(MATERIAL FOR THIS EXERCISE begins)
(** The [for] loop: what it returns, or [None] when it ends without a
    [return]. *)
Fixpoint scan (driver_url : string) (servers : list (string * PyVal))
  : Res (option Configuration) :=
  match servers with
  | [] => Ret None
  | (asam_server, service_config) :: servers' =>
      match get service_config "username" PNone,
            get service_config "password" PNone,
            get service_config "protocol" (PStr "https"),
            get service_config "port" (PInt 3451),
            get service_config "verify_ssl" PNone with
      | Ret username, Ret password, Ret protocol, Ret port, Ret verify_ssl =>
          let verify_ssl :=
            match verify_ssl with PNone => PBool true | v => v end in
          if negb (truthy_val username) || negb (truthy_val password)
          then Ret (Some CFalse)
          else
            let ret :=
              [("platform_edit_url",
                 PStr (url protocol asam_server port "PlatformEdit.html"));
               ("platform_config_url",
                 PStr (url protocol asam_server port "PlatformConfig.html"));
               ("platformset_edit_url",
                 PStr (url protocol asam_server port "PlatformSetEdit.html"));
               ("platformset_config_url",
                 PStr (url protocol asam_server port
                         "PlatformSetConfig.html"));
               ("username", username);
               ("password", password);
               ("verify_ssl", verify_ssl)] in
            if negb (truthy_str driver_url)
               || String.eqb driver_url asam_server
            then Ret (Some (Config ret))
            else scan driver_url servers'
      | Raise e, _, _, _, _ | _, Raise e, _, _, _ | _, _, Raise e, _, _
      | _, _, _, Raise e, _ | _, _, _, _, Raise e => Raise e
      end
  end.

Definition _get_asam_configuration (driver_url : string) : Configuration :=
  let asam_config :=
    match dict_get "asam" __opts__ with
    | Some v => v
    | None => PNone
    end in
  if truthy_val asam_config then
    (* try: ... except Exception: return False *)
    match items asam_config with
    | Ret servers =>
        match scan driver_url servers with
        | Ret (Some c) => c
        | Ret None =>
            (* after the loop: if driver_url: return False; then the last
               return False of the function *)
            if truthy_str driver_url then CFalse else CFalse
        | Raise _ => CFalse
        end
    | Raise _ => CFalse
    end
  else CFalse.

(** [c is False]. *)
Definition is_False (c : Configuration) : bool :=
  match c with
  | CFalse => true
  | _ => false
  end.

Definition __virtual__ : VirtualResult :=
  if negb HAS_LIBS then VFalse
  else if is_False (_get_asam_configuration "") then VFalse
  else VTrue.

End Asam.

(** The entry of a server is a dictionary with a truthy user name and a
    truthy password. *)
Definition has_credentials (service_config : PyVal) : bool :=
  match service_config with
  | PDict items =>
      match dict_get "username" items, dict_get "password" items with
      | Some username, Some password =>
          truthy_val username && truthy_val password
      | _, _ => false
      end
  | _ => false
  end.

(** A query string: the parameters, each [key=value], joined with [&]. *)
Definition query (parameters : list (string * string)) : string :=
  join "&" (map (fun kv => kv.1 +:+ "=" +:+ kv.2) parameters).

(** Keys and values that hold neither [&] nor [=]. *)
Definition plain (parameters : list (string * string)) : Prop :=
  Forall (fun kv => has_char "&" kv.1 = false /\ has_char "=" kv.1 = false
                    /\ has_char "&" kv.2 = false /\ has_char "=" kv.2 = false)
         parameters.

(** [ASAMHTMLParser.handle_starttag]: what one start tag adds to [data]. The
    loop over the attributes returns at the first one that is not [href]. *)
Fixpoint leading_hrefs (attrs : list (string * option string))
  : list (option string) :=
  match attrs with
  | [] => []
  | (k, v) :: attrs' =>
      if negb (String.eqb k "href") then [] else v :: leading_hrefs attrs'
  end.

Definition handle_starttag (tag : string)
    (attrs : list (string * option string)) : list (option string) :=
  if negb (String.eqb tag "a") then [] else leading_hrefs attrs.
(MATERIAL FOR THIS EXERCISE ends)
## [THE TASK]
Retype all the data, changing nothing.

## [RESULT FOR THIS EXERCISE]
(** The [for] loop: what it returns, or [None] when it ends without a
    [return]. *)
Fixpoint scan (driver_url : string) (servers : list (string * PyVal))
  : Res (option Configuration) :=
  match servers with
  | [] => Ret None
  | (asam_server, service_config) :: servers' =>
      match get service_config "username" PNone,
            get service_config "password" PNone,
            get service_config "protocol" (PStr "https"),
            get service_config "port" (PInt 3451),
            get service_config "verify_ssl" PNone with
      | Ret username, Ret password, Ret protocol, Ret port, Ret verify_ssl =>
          let verify_ssl :=
            match verify_ssl with PNone => PBool true | v => v end in
          if negb (truthy_val username) || negb (truthy_val password)
          then Ret (Some CFalse)
          else
            let ret :=
              [("platform_edit_url",
                 PStr (url protocol asam_server port "PlatformEdit.html"));
               ("platform_config_url",
                 PStr (url protocol asam_server port "PlatformConfig.html"));
               ("platformset_edit_url",
                 PStr (url protocol asam_server port "PlatformSetEdit.html"));
               ("platformset_config_url",
                 PStr (url protocol asam_server port
                         "PlatformSetConfig.html"));
               ("username", username);
               ("password", password);
               ("verify_ssl", verify_ssl)] in
            if negb (truthy_str driver_url)
               || String.eqb driver_url asam_server
            then Ret (Some (Config ret))
            else scan driver_url servers'
      | Raise e, _, _, _, _ | _, Raise e, _, _, _ | _, _, Raise e, _, _
      | _, _, _, Raise e, _ | _, _, _, _, Raise e => Raise e
      end
  end.

Definition _get_asam_configuration (driver_url : string) : Configuration :=
  let asam_config :=
    match dict_get "asam" __opts__ with
    | Some v => v
    | None => PNone
    end in
  if truthy_val asam_config then
    (* try: ... except Exception: return False *)
    match items asam_config with
    | Ret servers =>
        match scan driver_url servers with
        | Ret (Some c) => c
        | Ret None =>
            (* after the loop: if driver_url: return False; then the last
               return False of the function *)
            if truthy_str driver_url then CFalse else CFalse
        | Raise _ => CFalse
        end
    | Raise _ => CFalse
    end
  else CFalse.

(** [c is False]. *)
Definition is_False (c : Configuration) : bool :=
  match c with
  | CFalse => true
  | _ => false
  end.

Definition __virtual__ : VirtualResult :=
  if negb HAS_LIBS then VFalse
  else if is_False (_get_asam_configuration "") then VFalse
  else VTrue.

End Asam.

(** The entry of a server is a dictionary with a truthy user name and a
    truthy password. *)
Definition has_credentials (service_config : PyVal) : bool :=
  match service_config with
  | PDict items =>
      match dict_get "username" items, dict_get "password" items with
      | Some username, Some password =>
          truthy_val username && truthy_val password
      | _, _ => false
      end
  | _ => false
  end.

(** A query string: the parameters, each [key=value], joined with [&]. *)
Definition query (parameters : list (string * string)) : string :=
  join "&" (map (fun kv => kv.1 +:+ "=" +:+ kv.2) parameters).

(** Keys and values that hold neither [&] nor [=]. *)
Definition plain (parameters : list (string * string)) : Prop :=
  Forall (fun kv => has_char "&" kv.1 = false /\ has_char "=" kv.1 = false
                    /\ has_char "&" kv.2 = false /\ has_char "=" kv.2 = false)
         parameters.

(** [ASAMHTMLParser.handle_starttag]: what one start tag adds to [data]. The
    loop over the attributes returns at the first one that is not [href]. *)
Fixpoint leading_hrefs (attrs : list (string * option string))
  : list (option string) :=
  match attrs with
  | [] => []
  | (k, v) :: attrs' =>
      if negb (String.eqb k "href") then [] else v :: leading_hrefs attrs'
  end.

Definition handle_starttag (tag : string)
    (attrs : list (string * option string)) : list (option string) :=
  if negb (String.eqb tag "a") then [] else leading_hrefs attrs.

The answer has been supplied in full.